CAIIB-BFM-CHAP 18-DERIVATIVE PRODUCTS

·         Derivatives always refer to a future price and the value of derivative depends on spot market.
 
·         The derivative products that can be directly negotiated and obtained from banks and investment institutions are known as Over-the-Counter (OTC) products.
 
·         Forward contract is a contract to deliver foreign currency on a future date at a fixed exchange rate. This is a OTC product where the counterparty is always a bank.
 
·         Forward rate, as we stated earlier, represents interest rate differential of the two currencies. The forward rate is either at premium or discount to the spot rate
 
·         Options refer to contracts where the buyer of an option has a right but no obligation to exercise the contract.
 
·         Options are either put options or call options. Call option gives a right to the holder to buy an underlying product (currency/bonds/commodities) at a prefixed rate on a specified future date. Put option gives a similar right to the holder to sell the underlying at a prefixed rate on a specified future date or during a specified period.
 
·         The prefixed rate is known as the strike price. The specified time is known as expiry date.
 
·         In India we use only European type of options wherein option can be exercised only on the expiry date
·         The option is known to be at-the-money (ATM) if the strike price is same as the spot price of the currency.
·         The option is in-the-money (ITM), if the strike price is less than the forward rate in case of a call option, or, if the strike price is more than forward rate in case of a put option.
·         The option is out-of-money (OTM), if the strike price is more than the forward rate in case of a call option, or, if the strike price is less than forward rate in case of a put option.
·         ITM is when the strike price is better than the market price, and OTM is when the strike price is worse than the market price.
·         Intrinsic value of an ITM option is the difference between the strike price and current forward rate of the currency, or zero whichever is less. Intrinsic value cannot be negative.
·         The option price less the intrinsic value is time value of the option.
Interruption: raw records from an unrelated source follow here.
(* ===== verification/Breaker.v ===== *)
(** * Breaker: [pkg/resilience]'s circuit breaker

    [counts.go], [circuit_breaker.go] and [circuit_breaker_config.go].  The
    breaker's atomics and mutex-protected fields are one record; [canExecute],
    [recordSuccess], [recordFailure], [transitionTo] and [Reset] are its atomic
    steps, and [Execute] is [canExecute], then [reject_call] or [enter_call], the
    call of the wrapped function, [settle_call] and [leave_call].  These are also
    the steps of the interleaving semantics [sys_step], where calls overlap; one
    call of [transitionTo] is one step there.  Logging and metrics calls have no
    effect on the state and are left out; [time.Now()] is an argument, read once
    per step.

    The manager and the registry keep pointers to breakers: a store of breakers
    and a map from names to its addresses, so that two names, or an old and a new
    breaker of one name, share state exactly when the Go pointers do. *)

From stdpp Require Import base decidable gmap strings list sorting.
From Stdlib Require Import ZArith Lia.
From S2P Require Import Prelude GoFloat.

Local Open Scope Z_scope.

(** ** Counts *)

(** [Counts]: request counters are [int] (no run reaches 2^63 requests), the
    two compatibility totals are [uint32] and wrap. *)
Record Counts := MkCounts {
  Requests : Z;
  Successes : Z;
  Failures : Z;
  ConsecutiveSuccesses : Z;
  ConsecutiveFailures : Z;
  Timeout_ : Z;
  ShortCircuited : Z;
  Rejected : Z;
  LastSuccess : Z;
  LastFailure : Z;
  LastTimeout : Z;
  TotalSuccesses : Z;
  TotalFailures : Z;
}.

Definition NewCounts : Counts :=
  MkCounts 0 0 0 0 0 0 0 0 zero_time zero_time zero_time 0 0.

Definition RecordSuccess (now : Z) (c : Counts) : Counts :=
  MkCounts (Requests c + 1) (Successes c + 1) (Failures c)
    (ConsecutiveSuccesses c + 1) 0
    (Timeout_ c) (ShortCircuited c) (Rejected c)
    now (LastFailure c) (LastTimeout c)
    (u32 (TotalSuccesses c + 1)) (TotalFailures c).

Definition RecordFailure (now : Z) (c : Counts) : Counts :=
  MkCounts (Requests c + 1) (Successes c) (Failures c + 1)
    0 (ConsecutiveFailures c + 1)
    (Timeout_ c) (ShortCircuited c) (Rejected c)
    (LastSuccess c) now (LastTimeout c)
    (TotalSuccesses c) (u32 (TotalFailures c + 1)).

Definition RecordTimeout (now : Z) (c : Counts) : Counts :=
  MkCounts (Requests c + 1) (Successes c) (Failures c + 1)
    0 (ConsecutiveFailures c + 1)
    (Timeout_ c + 1) (ShortCircuited c) (Rejected c)
    (LastSuccess c) now now
    (TotalSuccesses c) (u32 (TotalFailures c + 1)).

Definition RecordRejected (c : Counts) : Counts :=
  MkCounts (Requests c) (Successes c) (Failures c)
    (ConsecutiveSuccesses c) (ConsecutiveFailures c)
    (Timeout_ c) (ShortCircuited c) (Rejected c + 1)
    (LastSuccess c) (LastFailure c) (LastTimeout c)
    (TotalSuccesses c) (TotalFailures c).

Definition RecordShortCircuited (c : Counts) : Counts :=
  MkCounts (Requests c) (Successes c) (Failures c)
    (ConsecutiveSuccesses c) (ConsecutiveFailures c)
    (Timeout_ c) (ShortCircuited c + 1) (Rejected c)
    (LastSuccess c) (LastFailure c) (LastTimeout c)
    (TotalSuccesses c) (TotalFailures c).

(** [Reset]: the two [uint32] totals and the timestamps are kept. *)
Definition Reset_counts (c : Counts) : Counts :=
  MkCounts 0 0 0 0 0 0 0 0 (LastSuccess c) (LastFailure c) (LastTimeout c)
    (TotalSuccesses c) (TotalFailures c).

Definition ResetTimestamps (c : Counts) : Counts :=
  MkCounts (Requests c) (Successes c) (Failures c)
    (ConsecutiveSuccesses c) (ConsecutiveFailures c)
    (Timeout_ c) (ShortCircuited c) (Rejected c)
    zero_time zero_time zero_time
    (TotalSuccesses c) (TotalFailures c).

(** ** The breaker *)

(** [CircuitBreakerState], an [int] with three named values. *)
Inductive CircuitBreakerState :=
| CircuitBreakerClosed
| CircuitBreakerOpen
| CircuitBreakerHalfOpen
| UnknownState (n : Z).

#[export] Instance CircuitBreakerState_eq_dec : EqDecision CircuitBreakerState.
Proof. solve_decision. Defined.

Definition String_of_state (s : CircuitBreakerState) : string :=
  match s with
  | CircuitBreakerClosed => "closed"
  | CircuitBreakerOpen => "open"
  | CircuitBreakerHalfOpen => "half-open"
  | UnknownState _ => "unknown"
  end.

Record CircuitBreakerConfig := MkConfig {
  FailureThreshold : Z;
  FailureRatio : float64;
  ResetTimeout : Z;
  SuccessThreshold : Z;
  TimeoutThreshold : Z;
  MaxRequestsHalfOpen : Z;
  MinimumRequestCount : Z;
}.

(** The wrapped function's value and error are opaque to the breaker. *)
Inductive breaker_error (E : Type) :=
| ErrCircuitBreakerOpen
| ErrCircuitBreakerTimeout
| ErrMaxRequestsExceeded
| ErrUnknownState (s : CircuitBreakerState)
| ErrContext (e : E)
| ErrFn (e : E)
| Wrapped (msg : string) (e : breaker_error E).
Arguments ErrCircuitBreakerOpen {E}.
Arguments ErrCircuitBreakerTimeout {E}.
Arguments ErrMaxRequestsExceeded {E}.
Arguments ErrUnknownState {E} s.
Arguments ErrContext {E} e.
Arguments ErrFn {E} e.
Arguments Wrapped {E} msg e.

Record CircuitBreaker := MkBreaker {
  name : string;
  config : CircuitBreakerConfig;
  state : CircuitBreakerState;
  counts : Counts;
  lastFailureTime : Z;
  lastStateChange : Z;
  halfOpenRequests : Z;
}.

(** [if config.F == 0 { config.F = default }], field by field. *)
Definition apply_defaults (c : CircuitBreakerConfig) : CircuitBreakerConfig :=
  MkConfig
    (if FailureThreshold c =? 0 then 5 else FailureThreshold c)
    (if f64_eq (FailureRatio c) (f64_of_Z 0) then f64_const 6 10 else FailureRatio c)
    (if ResetTimeout c =? 0 then 30 * second else ResetTimeout c)
    (if SuccessThreshold c =? 0 then 2 else SuccessThreshold c)
    (if TimeoutThreshold c =? 0 then 5 * second else TimeoutThreshold c)
    (if MaxRequestsHalfOpen c =? 0 then 5 else MaxRequestsHalfOpen c)
    (if MinimumRequestCount c =? 0 then 10 else MinimumRequestCount c).

Definition NewCircuitBreaker (n : string) (c : CircuitBreakerConfig) (now : Z)
  : CircuitBreaker :=
  MkBreaker n (apply_defaults c) CircuitBreakerClosed NewCounts zero_time now 0.

Definition with_counts (cb : CircuitBreaker) (c : Counts) : CircuitBreaker :=
  MkBreaker (name cb) (config cb) (state cb) c (lastFailureTime cb) (lastStateChange cb)
    (halfOpenRequests cb).
Definition with_lastFailureTime (cb : CircuitBreaker) (t : Z) : CircuitBreaker :=
  MkBreaker (name cb) (config cb) (state cb) (counts cb) t (lastStateChange cb)
    (halfOpenRequests cb).
Definition with_halfOpenRequests (cb : CircuitBreaker) (n : Z) : CircuitBreaker :=
  MkBreaker (name cb) (config cb) (state cb) (counts cb) (lastFailureTime cb)
    (lastStateChange cb) n.

Definition transitionTo (now : Z) (newState : CircuitBreakerState) (cb : CircuitBreaker)
  : CircuitBreaker :=
  if bool_decide (state cb = newState) then cb
  else
    let cb := MkBreaker (name cb) (config cb) newState (counts cb)
                (lastFailureTime cb) now (halfOpenRequests cb) in
    if bool_decide (newState = CircuitBreakerHalfOpen)
    then with_halfOpenRequests (with_counts cb NewCounts) 0
    else cb.

Definition canExecute {E} (now : Z) (cb : CircuitBreaker)
  : option (breaker_error E) * CircuitBreaker :=
  match state cb with
  | CircuitBreakerClosed => (None, cb)
  | CircuitBreakerOpen =>
      if ResetTimeout (config cb) <? time_sub now (lastFailureTime cb)
      then (None, transitionTo now CircuitBreakerHalfOpen cb)
      else (Some ErrCircuitBreakerOpen, cb)
  | CircuitBreakerHalfOpen =>
      if MaxRequestsHalfOpen (config cb) <=? halfOpenRequests cb
      then (Some ErrMaxRequestsExceeded, cb)
      else (None, cb)
  | UnknownState n => (Some (ErrUnknownState (UnknownState n)), cb)
  end.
·         The time value is maximum for an ATM option, and decreases with the option becoming more and more ITM or OTM, as the expiry date approaches.
·         An option without any conditionalities is called plain vanilla option, which is ideal for hedging.
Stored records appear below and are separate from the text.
Lemma manages_ok m : manages m -> pool_ok m.
Proof.
  induction 1 as [now l Hl|now n m _ IH|V E now t0 t1 o n m _ IH|V E now t0 t1 o f n m _ IH
                 |V E now t0 t1 o d n m _ IH|now l m _ IH Hl].
  - by apply new_manager_view.
  - pose proof (bind_unless_bound_view n (NewCircuitBreaker n Manager.defaultConfig now) m IH) as H.
    unfold Manager.GetCircuitBreaker. destruct (bind_unless_bound _ _ _). by destruct H.
  - apply (call_named_view n _ (Execute t0 t1 o) m IH).
  - apply (call_named_view n _ (ExecuteWithFallback t0 t1 o f) m IH).
  - apply (call_named_view n _ (ExecuteWithDefaultValue t0 t1 o d) m IH).
  - destruct (ranges_names_ok l m Hl). by apply reset_all_view.
Qed.

(** ** The registry *)

Inductive registered (table : gmap string CircuitBreakerServiceConfig) : Registry.t -> Prop :=
| rg_new : registered table (Registry.NewCircuitBreakerRegistry table)
| rg_get now n r : registered table r -> registered table (snd (Registry.GetOrCreate now n r))
| rg_update now n c r :
    registered table r -> registered table (Registry.UpdateConfig now n c r)
| rg_call {R} a (f : CircuitBreaker -> R * CircuitBreaker) r :
    registered table r ->
    registered table
      (Registry.MkRegistry (snd (at_address a f (Registry.breakers r))) (Registry.configs r)).

Lemma GetOrCreate_bind now n r :
  Registry.GetOrCreate now n r =
    let new := NewCircuitBreaker n (ToCircuitBreakerConfig (Registry.config_of r n)) now in
    (fst (bind_unless_bound n new (Registry.breakers r)),
     Registry.MkRegistry (snd (bind_unless_bound n new (Registry.breakers r)))
       (Registry.configs r)).
Proof.
  destruct r as [p cs]. unfold Registry.GetOrCreate, bind_unless_bound. simpl.
  by destruct (names p !! n).
Qed.

Lemma registered_ok table r : registered table r -> pool_ok (Registry.breakers r).
Proof.
  induction 1 as [|now n r _ IH|now n c r _ IH|R a f r _ IH]; simpl.
  - apply pool_ok_empty.
  - rewrite GetOrCreate_bind. simpl.
    pose proof (bind_unless_bound_view n (NewCircuitBreaker n
      (ToCircuitBreakerConfig (Registry.config_of r n)) now) _ IH) as H.
    destruct (bind_unless_bound _ _ _). by destruct H.
  - unfold Registry.UpdateConfig. destruct (names _ !! n); [by apply (bind_new_ok n)|done].
  - by apply at_address_ok.
Qed.

Lemma copy_map {A} (m : gmap string A) : map_fold insert ∅ m = m.
Proof.
  induction m as [|i x m Hi IH] using map_ind; [done|].
  rewrite map_fold_insert_L; [by rewrite IH| |done].
  intros j1 j2 z1 z2 y Hne _ _. by apply insert_insert_ne.
Qed.

#[export] Instance CircuitBreakerConfig_eq_dec : EqDecision CircuitBreakerConfig.
Proof. solve_decision. Defined.

Lemma copy_configs : map_fold insert ∅ DefaultCircuitBreakerConfigs = DefaultCircuitBreakerConfigs.
Proof. apply copy_map. Qed.

Definition service_ok (svc : CircuitBreakerServiceConfig) : Prop :=
  apply_defaults (ToCircuitBreakerConfig svc) = ToCircuitBreakerConfig svc /\
  sane (ToCircuitBreakerConfig svc).

#[export] Instance service_ok_dec svc : Decision (service_ok svc).
Proof. unfold service_ok. apply _. Defined.

(** The table, service by service. *)
Lemma default_service_sane n :
  service_ok (default Registry.fallback_config (DefaultCircuitBreakerConfigs !! n)).
Proof.
  destruct (DefaultCircuitBreakerConfigs !! n) as [svc|] eqn:Hn; simpl.
  - revert n svc Hn.
    change (map_Forall (λ _, service_ok) DefaultCircuitBreakerConfigs).
    refine (bool_decide_unpack _ _). vm_compute. exact I.
  - vm_compute. done.
Qed.

(** ** Properties *)

(** A manager is a finite map of independent breakers: after any operations, a
    call by name runs the breaker of that name (a new one with the default
    configuration when the name is unknown), returns its result and changes no other
    name's breaker; [ResetAll], in whatever order it visits the map, resets each. *)
Theorem manager_refines {V E} m now t0 t1 (o : outcome V E) n l :
  manages m -> ranges l (names m) ->
  let cb := default (NewCircuitBreaker n Manager.defaultConfig now) (view m !! n) in
  fst (Manager.Execute now t0 t1 o n m) = Some (fst (Execute t0 t1 o cb)) /\
  view (snd (Manager.Execute now t0 t1 o n m)) = <[n := snd (Execute t0 t1 o cb)]> (view m) /\
  view (Manager.ResetAll now l m) = Reset now <$> view m.
Proof.
  intros Hm%manages_ok Hl cb.
  destruct (call_named_view n (NewCircuitBreaker n Manager.defaultConfig now)
              (Execute t0 t1 o) m Hm) as (_ & Hr & Hv).
  split; [exact Hr|]. split; [exact Hv|].
  destruct (ranges_names_ok l m Hl) as [Hb Hnd].
  destruct (reset_all_view now l m Hm Hb Hnd) as (_ & _ & Hreset).
  apply map_eq. intros k. rewrite Hreset, lookup_fmap.
  case_decide as Hk; [done|]. rewrite view_lookup.
  destruct (names m !! k) as [a|] eqn:Ha; [|done].
  destruct Hk. apply list_elem_of_fmap. exists (k, a). split; [done|].
  by apply (ranges_elem l (names m)).
Qed.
·          A convertible option may give the bond-holder option of converting the debt into equity on specified terms. Such options are called embedded options and have a direct effect on pricing of the bond.
·         An interest rate swap is an exchange of interest flows on an underlying asset or liability, the value of which is the notional amount of the swap.
·         Interest Rate Swap (IRS) is a OTC instrument normally issued by a bank.
·         Quanto swaps refer to paying interest in home currency at rates applicable to a foreign currency (now prohibited in India).
·         Coupon swaps refer to floating rate in one currency exchanged to fixed rate in another currency.
·         In Indian Rupee market only plain vanilla type swaps are permitted.
·         Banks and counterparties (other banks/clients) need to execute ISDA Master Agreement before entering into any derivative contracts.